Count the lines below that contain the word "else", and reply with that number alone.

Stored data:
◇ ◇ ◇ ◇ ◇

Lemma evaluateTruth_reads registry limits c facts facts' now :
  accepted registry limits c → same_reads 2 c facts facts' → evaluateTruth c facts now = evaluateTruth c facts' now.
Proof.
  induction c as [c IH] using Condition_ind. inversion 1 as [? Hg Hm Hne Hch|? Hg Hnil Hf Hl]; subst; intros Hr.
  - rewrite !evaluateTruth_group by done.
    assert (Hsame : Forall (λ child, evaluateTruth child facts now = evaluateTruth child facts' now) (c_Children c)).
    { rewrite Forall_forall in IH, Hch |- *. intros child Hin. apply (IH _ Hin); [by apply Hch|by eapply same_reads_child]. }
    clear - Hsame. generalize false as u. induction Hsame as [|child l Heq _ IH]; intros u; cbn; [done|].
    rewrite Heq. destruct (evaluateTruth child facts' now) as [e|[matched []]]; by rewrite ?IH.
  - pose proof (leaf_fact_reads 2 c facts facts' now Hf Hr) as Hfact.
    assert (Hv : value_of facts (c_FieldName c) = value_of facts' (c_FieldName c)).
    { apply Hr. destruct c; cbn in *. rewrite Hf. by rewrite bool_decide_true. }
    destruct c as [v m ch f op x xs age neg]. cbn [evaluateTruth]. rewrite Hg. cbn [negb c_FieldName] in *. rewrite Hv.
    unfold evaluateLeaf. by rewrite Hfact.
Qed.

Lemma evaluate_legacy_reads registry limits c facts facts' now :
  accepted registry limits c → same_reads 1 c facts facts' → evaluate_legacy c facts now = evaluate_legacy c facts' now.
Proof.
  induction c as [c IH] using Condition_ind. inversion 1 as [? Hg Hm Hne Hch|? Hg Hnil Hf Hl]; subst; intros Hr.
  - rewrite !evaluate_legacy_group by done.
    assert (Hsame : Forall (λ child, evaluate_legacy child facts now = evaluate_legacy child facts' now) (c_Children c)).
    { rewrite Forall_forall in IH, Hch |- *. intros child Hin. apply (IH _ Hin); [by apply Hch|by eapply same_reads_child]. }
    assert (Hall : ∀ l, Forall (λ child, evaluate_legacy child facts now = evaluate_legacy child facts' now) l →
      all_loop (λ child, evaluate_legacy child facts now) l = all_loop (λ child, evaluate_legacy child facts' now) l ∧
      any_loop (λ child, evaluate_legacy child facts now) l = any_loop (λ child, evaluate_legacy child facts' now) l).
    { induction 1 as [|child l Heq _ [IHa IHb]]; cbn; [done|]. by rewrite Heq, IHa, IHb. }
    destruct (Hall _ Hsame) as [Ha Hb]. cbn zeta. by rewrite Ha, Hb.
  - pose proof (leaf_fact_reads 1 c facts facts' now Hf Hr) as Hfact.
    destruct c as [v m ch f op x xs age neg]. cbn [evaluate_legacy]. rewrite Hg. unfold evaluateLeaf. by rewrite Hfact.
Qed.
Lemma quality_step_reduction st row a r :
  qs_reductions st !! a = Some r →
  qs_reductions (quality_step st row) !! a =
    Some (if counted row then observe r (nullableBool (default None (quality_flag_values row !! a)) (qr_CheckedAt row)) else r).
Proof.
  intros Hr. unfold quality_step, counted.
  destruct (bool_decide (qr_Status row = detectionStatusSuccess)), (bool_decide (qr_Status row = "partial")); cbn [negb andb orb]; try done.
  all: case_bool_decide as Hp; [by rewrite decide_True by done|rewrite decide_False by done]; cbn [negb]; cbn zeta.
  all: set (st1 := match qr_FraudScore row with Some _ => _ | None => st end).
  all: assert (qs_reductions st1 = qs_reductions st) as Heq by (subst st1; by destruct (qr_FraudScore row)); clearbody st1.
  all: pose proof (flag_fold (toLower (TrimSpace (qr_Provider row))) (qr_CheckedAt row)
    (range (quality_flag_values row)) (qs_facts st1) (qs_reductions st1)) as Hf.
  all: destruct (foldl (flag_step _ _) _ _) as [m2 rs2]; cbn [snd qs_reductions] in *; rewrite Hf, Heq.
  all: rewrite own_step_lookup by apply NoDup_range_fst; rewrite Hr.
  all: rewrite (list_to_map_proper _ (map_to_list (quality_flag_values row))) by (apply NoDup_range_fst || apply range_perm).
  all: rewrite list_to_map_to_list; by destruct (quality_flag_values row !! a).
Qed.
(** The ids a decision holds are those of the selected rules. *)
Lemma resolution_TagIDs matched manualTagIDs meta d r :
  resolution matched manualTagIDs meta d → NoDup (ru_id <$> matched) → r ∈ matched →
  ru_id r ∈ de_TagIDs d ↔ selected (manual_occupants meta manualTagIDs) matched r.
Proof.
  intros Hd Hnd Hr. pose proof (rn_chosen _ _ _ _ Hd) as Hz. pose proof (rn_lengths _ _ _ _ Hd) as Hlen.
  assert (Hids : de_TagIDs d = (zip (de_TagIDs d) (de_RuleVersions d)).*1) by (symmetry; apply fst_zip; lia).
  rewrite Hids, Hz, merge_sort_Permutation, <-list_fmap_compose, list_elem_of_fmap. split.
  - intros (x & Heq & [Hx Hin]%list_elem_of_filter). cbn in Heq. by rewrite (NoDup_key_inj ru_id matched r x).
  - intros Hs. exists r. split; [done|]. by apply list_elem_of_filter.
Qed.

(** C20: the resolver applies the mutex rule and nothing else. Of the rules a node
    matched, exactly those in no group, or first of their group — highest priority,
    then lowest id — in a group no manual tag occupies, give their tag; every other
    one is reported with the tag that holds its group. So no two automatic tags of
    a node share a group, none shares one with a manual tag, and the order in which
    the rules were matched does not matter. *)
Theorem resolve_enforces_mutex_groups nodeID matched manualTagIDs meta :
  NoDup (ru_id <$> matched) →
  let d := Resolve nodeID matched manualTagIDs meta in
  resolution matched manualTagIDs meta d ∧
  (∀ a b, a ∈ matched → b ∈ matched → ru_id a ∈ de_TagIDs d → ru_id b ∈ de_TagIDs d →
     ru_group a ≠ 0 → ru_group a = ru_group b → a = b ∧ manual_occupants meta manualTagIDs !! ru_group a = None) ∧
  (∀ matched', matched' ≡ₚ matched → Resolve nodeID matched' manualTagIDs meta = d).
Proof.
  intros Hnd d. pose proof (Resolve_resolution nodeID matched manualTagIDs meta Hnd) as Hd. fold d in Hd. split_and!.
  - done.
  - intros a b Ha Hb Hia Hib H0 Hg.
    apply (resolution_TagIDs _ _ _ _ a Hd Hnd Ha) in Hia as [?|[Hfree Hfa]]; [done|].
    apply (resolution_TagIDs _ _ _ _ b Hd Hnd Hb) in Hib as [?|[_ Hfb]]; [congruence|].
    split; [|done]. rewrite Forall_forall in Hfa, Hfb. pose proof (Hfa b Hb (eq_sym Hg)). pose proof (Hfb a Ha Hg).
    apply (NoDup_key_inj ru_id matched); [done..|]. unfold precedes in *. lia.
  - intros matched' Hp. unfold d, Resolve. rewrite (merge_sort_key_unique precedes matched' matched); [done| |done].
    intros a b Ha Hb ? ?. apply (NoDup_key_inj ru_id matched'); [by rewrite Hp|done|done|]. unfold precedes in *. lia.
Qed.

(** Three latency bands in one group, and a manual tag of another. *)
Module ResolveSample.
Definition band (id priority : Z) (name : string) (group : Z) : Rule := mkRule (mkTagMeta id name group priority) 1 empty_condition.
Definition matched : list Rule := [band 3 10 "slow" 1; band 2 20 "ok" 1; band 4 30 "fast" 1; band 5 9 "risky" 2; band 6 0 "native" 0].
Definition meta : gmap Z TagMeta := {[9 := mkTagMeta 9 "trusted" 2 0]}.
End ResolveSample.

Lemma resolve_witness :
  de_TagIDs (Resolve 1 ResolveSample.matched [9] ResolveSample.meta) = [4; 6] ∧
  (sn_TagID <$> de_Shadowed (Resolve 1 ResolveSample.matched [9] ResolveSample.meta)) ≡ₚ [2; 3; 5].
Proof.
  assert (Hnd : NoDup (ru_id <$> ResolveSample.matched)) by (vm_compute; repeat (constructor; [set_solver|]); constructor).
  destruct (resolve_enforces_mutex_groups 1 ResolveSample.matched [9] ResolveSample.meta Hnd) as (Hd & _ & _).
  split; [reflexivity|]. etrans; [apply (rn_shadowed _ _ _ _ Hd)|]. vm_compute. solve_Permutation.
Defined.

◇ ◇ ◇ ◇ ◇

Task result:
2